Skperopt
A hyperopt wrapper - Simplifying hyperparameter searching with with Sklearn style estimators.
Works with either classification evaluation metrics "f1", "auc" or "accuracy" or regression "rmse".
Installation:
pip install skperopt
Usage:
Just pass in an estimator, a parameter grid and Hyperopt will do the rest. No need do define objectives or write hyoperopt specific parameter grids.
- Import skperopt
- Initalize skperopt
- Run skperopt.HyperSearch.search
- Collect the results
Code example below.
import pandas as pd
import numpy as np
import skperopt as sk
from sklearn.datasets import make_classification
from sklearn.neighbors import KNeighborsClassifier
#generate classification data
data = make_classification(n_samples=1000, n_features=10, n_classes=2)
X = pd.DataFrame(data[0])
y = pd.DataFrame(data[1])
#init the classifier
kn = KNeighborsClassifier()
param = {"n_neighbors": [int(x) for x in np.linspace(1, 60, 30)],
"leaf_size": [int(x) for x in np.linspace(1, 60, 30)],
"p": [1, 2, 3, 4, 5, 10, 20],
"algorithm": ['auto', 'ball_tree', 'kd_tree', 'brute'],
"weights": ["uniform", "distance"]}
#search parameters
search = sk.HyperSearch(kn, X, y, cv=5, scorer='f1', params=param)
search.search()
#gather and apply the best parameters
kn.set_params(**search.best_params)
#view run results
print(search.stats)
HyperSearch parameters
- est ([sklearn estimator] required)
any sklearn style estimator
- X ([pandas Dataframe] required)
your training data
- y ([pandas Dataframe] required)
your training data
- params ([dictionary] required)
a parameter search grid
- iters (default 500 [int])
number of iterations to try before early stopping
- time_to_search (default None [int])
time in seconds to run for before early stopping (None = no time limit)
- cv (default 5 [int])
number of folds to use in cross_vaidation tests
- scorer (default "f1" [str])
type of evaluation metric to use - accepts "f1","auc","accuracy" or "rmse"

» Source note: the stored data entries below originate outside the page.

(** X12.  Two requests whose methods are tokens get the same cache
    key only when they have the same method and the same URL text. *)
Theorem createCacheKey_injective E r1 r2 :
  allTokenBytes (Method r1) = true -> allTokenBytes (Method r2) = true ->
  createCacheKey E r1 = createCacheKey E r2 ->
  Method r1 = Method r2
  ∧ URL_String E (reqURL r1) = URL_String E (reqURL r2).
Proof. unfold createCacheKey. apply method_colon_inj. Qed.

Lemma createCacheKey_injective_witness :
  Method sample.otherReq = Method sample.otherReq
  ∧ URL_String sample.E0 (reqURL sample.otherReq)
    = URL_String sample.E0 (reqURL sample.otherReq).
Proof.
  apply (createCacheKey_injective sample.E0 sample.otherReq sample.otherReq);
    reflexivity.
Defined.

End proxy_more.

(** ** Cuts and splits *)

Section gostr_cuts.
Import gostr gostrx.

Lemma Cut_prefix (s sep : string) :
  HasPrefix s sep = true -> Cut s sep = Some ("", drop (String.length sep) s).
Proof. intros H. destruct s; cbn [Cut]; by rewrite H. Qed.

Lemma Cut_cons_ne (c c0 : ascii) (s sep' : string) :
  c ≠ c0 ->
  Cut (String c s) (String c0 sep')
  = prepend (String c "") (Cut s (String c0 sep')).
Proof.
  intros Hne. cbn [Cut HasPrefix].
  apply Ascii.eqb_neq in Hne. rewrite Hne. cbn [andb].
  by destruct (Cut s (String c0 sep')) as [[b a]|].
Qed.

Lemma prepend_prepend (p q : string) r :
  prepend p (prepend q r) = prepend (p +:+ q) r.
Proof. destruct r as [[b a]|]; [|done]. simpl. by rewrite append_assoc. Qed.

(** A cut skips a stretch in which the first byte of the separator
    does not occur. *)
Lemma Cut_skip (c0 : ascii) (sep' s rest : string) :
  occurs c0 s = false ->
  Cut (s +:+ rest) (String c0 sep') = prepend s (Cut rest (String c0 sep')).
Proof.
  induction s as [|c s IH]; cbn [occurs].
  - intros _. rewrite append_nil_l. by destruct (Cut rest _) as [[b a]|].
  - intros [Hc Hs]%orb_false_iff. apply Ascii.eqb_neq in Hc.
    rewrite append_cons, Cut_cons_ne, IH, prepend_prepend by done.
    by rewrite append_cons, append_nil_l.
Qed.

Lemma Cut_first (c0 : ascii) (sep' s after : string) :
  occurs c0 s = false ->
  Cut (s +:+ String c0 sep' +:+ after) (String c0 sep') = Some (s, after).
Proof.
  intros Hs. rewrite Cut_skip by done.
  rewrite Cut_prefix by (apply HasPrefix_spec; by eexists).
  rewrite drop_append. simpl. by rewrite append_nil_r.
Qed.

Lemma Cut_absent (c0 : ascii) (sep' s : string) :
  occurs c0 s = false -> Cut s (String c0 sep') = None.
Proof.
  intros Hs. rewrite <- (append_nil_r s) at 1. by rewrite Cut_skip.
Qed.

Lemma Join_cons2 (l l2 : string) (rest : list string) (sep : string) :
  Join (l :: l2 :: rest) sep = l +:+ sep +:+ Join (l2 :: rest) sep.
Proof. done. Qed.

Lemma Join_length (lines : list string) (sep : string) :
  (String.length sep * (length lines - 1) ≤ String.length (Join lines sep))%nat.
Proof.
  induction lines as [|l [|l2 rest] IH]; [simpl; lia..|].
  rewrite Join_cons2, !length_append.
  change (length (l :: l2 :: rest)) with (S (S (length rest))).
  change (length (l2 :: rest)) with (S (length rest)) in IH. lia.
Qed.

Lemma splitCuts_Join (c0 : ascii) (sep' : string) (lines : list string) (n : nat) :
  lines ≠ [] -> Forall (λ l, occurs c0 l = false) lines ->
  (length lines ≤ S n)%nat ->
  splitCuts n (Join lines (String c0 sep')) (String c0 sep') = lines.
Proof.
  revert n. induction lines as [|l [|l2 rest] IH]; intros n Hne Hall Hlen; [done|..].
  - apply list.Forall_cons in Hall as [Hl _]. cbn [Join].
    destruct n; cbn [splitCuts]; [done|]. by rewrite Cut_absent.
  - apply list.Forall_cons in Hall as [Hl Hall]. rewrite Join_cons2.
    destruct n as [|n]; [simpl in Hlen; lia|]. cbn [splitCuts].
    rewrite Cut_first by done. f_equal. apply IH; [done|done|simpl in *; lia].
Qed.

(** [Split] undoes [Join] when the first byte of the separator occurs
    in no element. *)
Lemma Split_Join (c0 : ascii) (sep' : string) (lines : list string) :
  lines ≠ [] -> Forall (λ l, occurs c0 l = false) lines ->
  Split (Join lines (String c0 sep')) (String c0 sep') = lines.
Proof.
  intros Hne Hall. unfold Split. apply splitCuts_Join; [done..|].
  pose proof (Join_length lines (String c0 sep')) as Hlen.
  simpl String.length in Hlen at 1. nia.
Qed.

End gostr_cuts.

(** ** The wire format of cached responses *)

Section wire_format.
Import gostr gostrx proxy proxyx.

Lemma occurs_append (c : ascii) (a b : string) :
  occurs c (a +:+ b) = occurs c a || occurs c b.
Proof.
  induction a as [|x a IH]; [done|]. rewrite append_cons. cbn [occurs].
  by rewrite IH, orb_assoc.
Qed.

Lemma occurs_token (c : ascii) (k : string) :
  isTokenByte c = false -> allTokenBytes k = true -> occurs c k = false.
Proof.
  intros Hc. induction k as [|x k IH]; [done|]. cbn [allTokenBytes occurs].
  intros [Hx Hk]%andb_true_iff. rewrite IH, orb_false_r by done.
  apply Ascii.eqb_neq. intros ->. congruence.
Qed.

Lemma block_app (l1 l2 : list string) :
  block (l1 ++ l2)%list = block l1 +:+ block l2.
Proof.
  induction l1 as [|l l1 IH]; [done|]. cbn [app block foldr].
  fold (block (l1 ++ l2)%list). fold (block l1).
  by rewrite IH, !append_assoc.
Qed.

Lemma block_Join (lines : list string) :
  lines ≠ [] -> block lines = Join lines CRLF +:+ CRLF.
Proof.
  induction lines as [|l [|l2 rest] IH]; intros Hne; [done|done|].
  rewrite Join_cons2. change (block (l :: l2 :: rest))
    with (l +:+ CRLF +:+ block (l2 :: rest)).
  rewrite IH by done. by rewrite !append_assoc.
Qed.

Lemma headerLines_block (key : string) (values : list string) :
  headerLines key values = block ((λ value, key +:+ ": " +:+ value) <$> values).
Proof.
  induction values as [|v vs IH]; [done|]. cbn [headerLines fmap list_fmap block foldr].
  fold (headerLines key vs). rewrite IH. unfold block. by rewrite !append_assoc.
Qed.

Lemma serializeResponse_in_block (entries : list (string * list string))
    (resp : CachedResponse) :
  serializeResponse_in entries resp
  = block (Itoa (cStatusCode resp) :: lineList entries) +:+ CRLF +:+ cBody resp.
Proof.
  unfold serializeResponse_in.
  change (block (Itoa (cStatusCode resp) :: lineList entries))
    with (Itoa (cStatusCode resp) +:+ CRLF +:+ block (lineList entries)).
  rewrite !append_assoc. do 2 f_equal.
  change (CRLF +:+ CRLF +:+ cBody resp) with ((CRLF +:+ CRLF) +:+ cBody resp).
  f_equal. induction entries as [|kv es IH]; [done|].
  cbn [foldr]. rewrite IH. unfold lineList. rewrite bind_cons, block_app.
  by rewrite headerLines_block.
Qed.

Lemma Cut_cons_false (c : ascii) (s sep : string) :
  HasPrefix (String c s) sep = false ->
  Cut (String c s) sep = prepend (String c "") (Cut s sep).
Proof.
  intros H. cbn [Cut]. rewrite H. by destruct (Cut s sep) as [[b a]|].
Qed.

- verbose (default 1 [int])
amount of verbosity
0 = none
1 = some
2 = debug
- random (default - False)
should the data be randomized during the cross validation
- foldtype (default "Kfold" [str])
type of folds to use - accepts "KFold", "Stratified"
Testing
With 100 tests of 150 search iterations for both RandomSearch and Skperopt Searches.
Skperopt (hyperopt) performs better than a RandomSearch, producing higher average f1 score with a smaller standard deviation.
Skperopt Search Results
f1 score over 100 test runs:
Mean 0.9340930
Standard deviation 0.0062275
Random Search Results
f1 score over 100 test runs
Mean 0.927461652
Standard deviation 0.0063314